4. Il ressort des pièces du dossier que, pour prendre la décision en litige, le directeur du CH d'Aubagne s'est fondé sur l'insuffisance professionnelle et la manière de servir Mme C et non de sa quotité de travail comme elle le soutient. Toutefois, s'il lui est reproché une année de stage non concluante avec des points d'amélioration attendus concernant sa posture dans ses relations avec la hiérarchie directe ou fonctionnelle, ce grief, formulé uniquement de façon générale, n'est étayé par aucune pièce alors que la requérante exerce depuis près de quinze ans en tant que psychologue contractuel au sein du CH d'Aubagne, a fait l'objet d'excellentes évaluations et d'un avis très favorable de son supérieur hiérarchique à sa CDIsation dès 2008. Dans ces conditions, en décidant de proroger le stage de Mme C d'une durée de six mois, le directeur du CH d'Aubagne a entaché sa décision d'une erreur manifeste d'appréciation.

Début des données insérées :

(** What one event puts on the wire or accepts from it. *)
Inductive effect : Type :=
| Sent (f : SealedFrame)
| Accepted (ep counter : Z) (plaintext : bytes)
| Nothing.

Section Traces.
Context {P : Primitives} {L : PrimitiveLaws}.

Definition step (c : ControlChannel) (ev : event) : effect * ControlChannel :=
  match ev with
  | Seal ft fl rid pt =>
      let '(r, c') := seal c ft fl rid pt in
      (match r with Ok f => Sent f | _ => Nothing end, c')
  | Open ep n ft fl rid ct =>
      let '(r, c') := open c ep n ft fl rid ct in
      (match r with Ok pt => Accepted ep n pt | _ => Nothing end, c')
  | Rekey => (Nothing, begin_next_epoch c)
  end.
Fixpoint run (c : ControlChannel) (evs : list event) : list effect * ControlChannel :=
  match evs with
  | [] => ([], c)
  | ev :: evs' =>
    let '(out, c1) := step c ev in
    let '(outs, c2) := run c1 evs' in
    (out :: outs, c2)
  end.

(** Position of an (epoch, counter) pair: epochs first, counters within. *)
Definition rank (ep counter : Z) : Z := ep * MAX_FRAMES_PER_EPOCH + counter.
Fixpoint sent (outs : list effect) : list Z :=
  match outs with
  | [] => []
  | Sent f :: outs' => rank (f_epoch f) (f_counter f) :: sent outs'
  | _ :: outs' => sent outs'
  end.
Fixpoint accepted (outs : list effect) : list Z :=
  match outs with
  | [] => []
  | Accepted ep n _ :: outs' => rank ep n :: accepted outs'
  | _ :: outs' => accepted outs'
  end.

(** The invariant: keys of the current epoch of the chain rooted in [prk0],
    counters in range. *)
Fixpoint chain (prk0 : bytes) (n : nat) : bytes :=
  match n with
  | O => prk0
  | S m => advance_prk (chain prk0 m) (Z.of_nat (S m))
  end.
Record channel_wf (prk0 th : bytes) (d : Direction) (c : ControlChannel) : Prop := {
  cw_dir : send_direction c = d;
  cw_th2 : th2 c = th;
  cw_epoch : 0 <= epoch (keys c);
  cw_prk : epoch_prk c = chain prk0 (Z.to_nat (epoch (keys c)));
  cw_keys : keys c = derive_epoch (epoch_prk c) th (epoch (keys c));
  cw_send : 0 <= send_counter c <= MAX_FRAMES_PER_EPOCH;
  cw_recv : 0 <= receive_watermark c <= MAX_FRAMES_PER_EPOCH
}.

(** The range part of the invariant, for any chain. *)
Record channel_wf_any (c : ControlChannel) : Prop := {
  ca_epoch : 0 <= epoch (keys c);
  ca_send : 0 <= send_counter c <= MAX_FRAMES_PER_EPOCH
}.
Lemma channel_wf_wf_any prk0 th d c : channel_wf prk0 th d c -> channel_wf_any c.
Proof. intros []. by split. Qed.

Lemma new_channel_wf prk th d : channel_wf prk th d (new_channel prk th d).
Proof. by split. Qed.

5. Il résulte de ce qui précède que Mme C est fondée à solliciter l'annulation de la décision du 13 février 2023.
Sur les conclusions à fin d'injonction :
6. Eu égard au motif d'annulation de la décision attaquée, le présent jugement implique nécessairement qu'il soit enjoint au directeur du CH d'Aubagne de titulariser Mme C à compter du 1er novembre 2022 et ce dans le délai de trois mois à compter de la date de notification de la présente décision.
Sur les frais liés au litige :
7. Il y a lieu, dans les circonstances de l'espèce, de mettre à la charge du CH d'Aubagne le versement d'une somme de 1 500 euros à Mme C au titre des frais exposés par elle et non compris dans les dépens.
D E C I D E :
Article 1er : La décision du directeur du CH d'Aubagne du 13 février 2023 est annulée.

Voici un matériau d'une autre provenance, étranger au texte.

(** [sync_data] makes every written chunk durable, or fails.
    resume.rs 311-335 [ResumeDb::chunk_written] *)
Definition chunk_written (index : Z) (sync_ok : bool) (io : CheckpointIo) (db : ResumeDb) (dk : Disk)
  : result ResumeError unit * (ResumeDb * Disk) :=
  let r := record db in
  match Bitmap.set index (durable r) with
  | Ok (fresh, d) =>
    let db1 := mkDb (mkRecord (identity r) (verified r) d (temporary_path r) (last_provider r) (last_activity r))
                 (if fresh then pending db + 1 else pending db) (checkpoint_interval db) in
    if pending db1 <? checkpoint_interval db1 then (Ok tt, (db1, dk)) else
    if negb sync_ok then (Err Io, (db1, dk)) else
    checkpoint io db1 (mkDisk (written dk) (written dk) (record_file dk) (surviving dk))
  | Err _ => (Err Corrupt, (db, dk))
  | Panic => (Panic, (db, dk))
  end.

(** resume.rs 392-398 [ResumeDb::remove] *)
Definition remove (remove_ok : bool) (dk : Disk) : result ResumeError unit * Disk :=
  match record_file dk with
  | None => (Ok tt, dk)
  | Some _ =>
      if remove_ok then (Ok tt, mkDisk (written dk) (synced dk) None (None :: surviving dk))
      else (Err Io, dk)
  end.
End Db.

Article 2 : Il est enjoint au directeur du CH d'Aubagne de titulariser Mme C à compter du 1er novembre 2022 dans le délai de trois mois à compter de la date de notification de la présente décision.
Article 3 : Le CH d'Aubagne versera une somme de 1 500 euros à Mme C au titre de l'article
L. 761-1 du code de justice administrative.
Article 4 : Le présent jugement sera notifié à Mme A C et au centre hospitalier d'Aubagne.
Délibéré après l'audience du 18 juin 2024, à laquelle siégeaient :
Mme Frédérique Simon, présidente,
M. Alexandre Derollepot, premier conseiller,
Mme Ludivine Journoud, conseillère,
Rendu public par mise à disposition au greffe le 29 juillet 2024.
La rapporteure,
signé
L. B
La présidente,
signé
F. Simon
La greffière,
signé
A. Vidal
La République mande et ordonne au directeur général de l'agence régionale de santé de Provence-Alpes-Côte d'Azur en ce qui le concerne et à tous commissaires de justice à ce requis en ce qui concerne les voies de droit commun, contre les parties privées, de pourvoir à l'exécution de la présente décision.